**Work order:**
Repeat only the lines running from the beginning of the material through the line that contains "Kubernetes API (through".

**Source material:**
(* ===== verification/Api.v ===== *)
(** * The calls the operator makes: one event per call

    Every interaction of internal/controller with its environment is an event
    of [Api]: the clock, the entropy source, the ULID generator, the
    Kubernetes API (through the controller-runtime client), the metrics API
    and the Prometheus registry.  [CreateOrPatch] is the library routine
    controllerutil.CreateOrPatch as one call: the library reads the object,
    runs the mutation callback on what it read and writes the result, so the
    event carries the object and the callback, and the answer is the updated
    object, what the callback recorded, the operation result and the error. *)

From S2P Require Import Prelude Prog K8s Types.

(** [controllerutil.OperationResult] *)
Definition OperationResult : Type := string.
Definition OperationResultNone : OperationResult := "unchanged".
Definition OperationResultCreated : OperationResult := "created".
Definition OperationResultUpdated : OperationResult := "updated".

(** The two closures the children's callbacks store in [statusCallback]
    (internal/controller/children.go): the session is being resumed, or
    hibernated.  They are run later, by [ChildResourceUpdates.statusCallback]. *)
Inductive StatusCallback : Type := ResumedCallback | HibernatedCallback.

(** A gauge value: a float64 conversion of an integer, or [d.Seconds()]. *)
Inductive GaugeValue : Type := Float64 (z : Z) | SecondsOf (d : Duration.t).

Module PodMetrics.
Record ContainerMetrics := mk { Name : string; Usage : gmap string Quantity.t }.
Record t := mkPod { Containers : list ContainerMetrics }.
End PodMetrics.

(** The kinds of child resources ([ChildResourceType]). *)
Inductive Kind : Type → Type :=
| KIngress : Kind Ingress.t
| KService : Kind Service.t
| KStatefulSet : Kind StatefulSet.t
| KPVC : Kind PersistentVolumeClaim.t
| KSecret : Kind Secret.t
| KJob : Kind Job.t.

(** A mutation callback: the mutated object, the closure it stored in
    [statusCallback] if any, and the error it returned. *)
Definition MutateFn (T : Type) : Type := T → T * option StatusCallback * option GoError.

Inductive Api : Type → Type :=
| Now : Api Time.t
| MakeULID : Api string
| RandRead (n : nat) : Api (Result string)
| GetSession (namespace name : string) : Api (Result AmaltheaSession.t)
| UpdateStatus (cr : AmaltheaSession.t) : Api (AmaltheaSession.t * option GoError)
| UpdateSession (cr : AmaltheaSession.t) : Api (AmaltheaSession.t * option GoError)
| DeleteSession (cr : AmaltheaSession.t) : Api (option GoError)
| DeleteSecret (secret : Secret.t) : Api (option GoError)
| DeleteIngress (ing : Ingress.t) : Api (option GoError)
| GetPod (namespace name : string) : Api (Result Pod.t)
| ListPods (namespace : string) (selector : gmap string string) : Api (Result (list Pod.t))
| GetJob (namespace name : string) : Api (Result Job.t)
| GetIngress (namespace name : string) : Api (Result Ingress.t)
| ListEvents (namespace kind name : string) : Api (Result (list Event.t))
| ListPodMetrics (namespace name : string) : Api (Result (list PodMetrics.t))
| CreateOrPatch {T} (k : Kind T) (obj : T) (f : MutateFn T)
    : Api (T * option StatusCallback * OperationResult * option GoError)
| SetGauge (gauge : string) (labels : list string) (v : GaugeValue) : Api unit
| DeleteGauge (gauge : string) (labels : list string) : Api unit.

Definition M : Type → Type := Prog Api.

(** [SetControllerReference(cr, obj, scheme)] of controllerutil, on the
    metadata of owner and object; it fails when another controller owns the
    object.  A parameter of the development. *)
Class ControllerUtil := {
  SetControllerReference : ObjectMeta.t → ObjectMeta.t → ObjectMeta.t * option GoError;
}.

(** Documented: only the owner references of the object change. *)
Definition SetControllerReference_documented `{ControllerUtil} : Prop :=
  ∀ owner obj,
    let obj' := fst (SetControllerReference owner obj) in
    ObjectMeta.Name obj' = ObjectMeta.Name obj ∧
    ObjectMeta.Namespace obj' = ObjectMeta.Namespace obj ∧
    ObjectMeta.Labels obj' = ObjectMeta.Labels obj ∧
    ObjectMeta.Annotations obj' = ObjectMeta.Annotations obj ∧
    ObjectMeta.CreationTimestamp obj' = ObjectMeta.CreationTimestamp obj.

(** Documented behaviour of CreateOrPatch, as a relation between the call and
    its answer: either the object could not be read and the callback was not
    run, or the callback ran once, on the object as read (the given one when
    there is none in the cluster).  An error of the callback is returned and
    nothing is written; otherwise the callback's object is written and the
    server's version of it, or an error, comes back.  [server] is what the API
    server may turn a written object into. *)
Definition CreateOrPatch_documented {T} (server : T → T → Prop) (obj : T) (f : MutateFn T)
    (ans : T * option StatusCallback * OperationResult * option GoError) : Prop :=
  let '(out, cb, res, err) := ans in
  (cb = None ∧ res = OperationResultNone ∧ is_Some err) ∨
  (∃ base mutated merr,
      f base = (mutated, cb, merr) ∧
      match merr with
      | Some e => out = mutated ∧ res = OperationResultNone ∧ err = Some e
      | None => server mutated out ∨ (out = mutated ∧ is_Some err)
      end).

**Written response:**
(* ===== verification/Api.v ===== *)
(** * The calls the operator makes: one event per call

    Every interaction of internal/controller with its environment is an event
    of [Api]: the clock, the entropy source, the ULID generator, the
    Kubernetes API (through the controller-runtime client), the metrics API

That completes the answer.